4 of 137 comments (clear)

  1. You are not the target market. by mosch · · Score: 5

    This isn't for a business, or for a hardcore geek. It's meant as a security solution for your average Joe, who only has one computer, and wants to work from home on his broadband connection.

    Joe currently has a few options, he can get some personal firewall software, but he was talking to a geek friend of his who told him that it would be pretty trivial to make a trojan that would disable the personal firewall software.

    Jane looked at the integrated router/firewall/hub solutions, but she didn't like that. She already doesn't like that her cable modem has one ugly box next to her computer, and she doesn't want another ugly box there. The last thing she wants is more confusing cables to figure out, and besides, her power strip doesn't have any more space for the wall wart that invariably powers those things.
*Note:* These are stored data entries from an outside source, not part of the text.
(** A world reached by a program of the client. *)
Definition world_of (k : demo_kernel) (ops : list (op Z)) : option (world Z demo_kernel) :=
  snd <$> use ops (IOEventReactor_ctor k).

Lemma world_of_rep k ops w :
  obeys (IOEventReactor_ctor k) ops = true -> world_of k ops = Some w -> exists L, rep w L /\ sync w.
Proof.
  unfold world_of. intros Ho E. destruct (use ops _) as [[[] w1]|] eqn:E1; [|done]. injection E as <-. by apply (reached k ops).
Qed.

Definition demo_prepare : list (op Z) :=
  [DoSetUp; New 1 20 EVENT_READ (Some 100); New 2 20 EVENT_WRITE (Some 200); Start 1].

Lemma started_handler_is_served_witness : exists w w',
  world_of (demo_boot [] false) demo_prepare = Some w /\ AddHandler (Some (Node 2)) w = Some (EVENT_SYS_ERR_OK, w') /\
  (exists e, watched (kernel w') (epollFd_ (backend_ (reactor w'))) !! 20 = Some (Reactor2Epoll e) /\
             Z.land e EVENT_WRITE = EVENT_WRITE) /\
  exists w'' tasks, HandleEvents 20 EVENT_WRITE w' = Some (EVENT_SYS_ERR_OK, w'') /\
    executed w'' = executed w' ++ tasks /\ 200 ∈ tasks.
Proof.
  assert (obeys (IOEventReactor_ctor (demo_boot [] false)) demo_prepare = true) as Ho by (vm_compute; reflexivity).
  assert ((world_of (demo_boot [] false) demo_prepare ≫= fun w => fst <$> AddHandler (Some (Node 2)) w) = Some EVENT_SYS_ERR_OK) as Hres
    by (vm_compute; reflexivity).
  assert ((world_of (demo_boot [] false) demo_prepare ≫= fun w => nodes w !! Node 2) = Some (IOEventHandler_of 20 EVENT_WRITE (Some 200))) as Hn
    by (vm_compute; reflexivity).
  destruct (world_of (demo_boot [] false) demo_prepare) as [w|] eqn:E; [|discriminate Hres].
  destruct (world_of_rep (demo_boot [] false) demo_prepare w Ho E) as (L & Hr & Hs). cbn [mbind option_bind] in Hres, Hn.
  destruct (AddHandler (Some (Node 2)) w) as [[res w']|] eqn:Ea; [|discriminate Hres]. injection Hres as ->.
  exists w, w'. split; [reflexivity|]. split; [exact Ea|].
  exact (started_handler_is_served w w' L 2 _ EVENT_WRITE 200 Hr Hs Hn Ea eq_refl eq_refl).
Defined.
    Joe and Jane talk to their geek friend, and he says 'hey, i've got a solution which is just as good as a seperate computer, but it goes right inside your current 'puter, but has it's own processor and everything, so it's not affected by trojans, viruses or anything'. Joe thinks 'great, i have no idea what that means, but what the hell, if my geek friend says it's the shit, then it's the shit'. Jane thinks 'Hmmm.... that sounds good, and it eliminates any number of security attacks, while reducing cable clutter, i'll buy one for myself.'

    Then their geek friend helps them set it up, and goes home to the p75 that he converted into a firewall. On the way, he opens his mailbox and inside is an electric bill. He reads the bill, and does some calculations on the operating cost of the p75, and realizes that in addition to being a white-noise generator and an eye-sore, that p75 is costing him more money than it's saving. The geek goes out to the store, buys one of these firecards, installs it, and realizes that for a home solution, it's really not a bad idea.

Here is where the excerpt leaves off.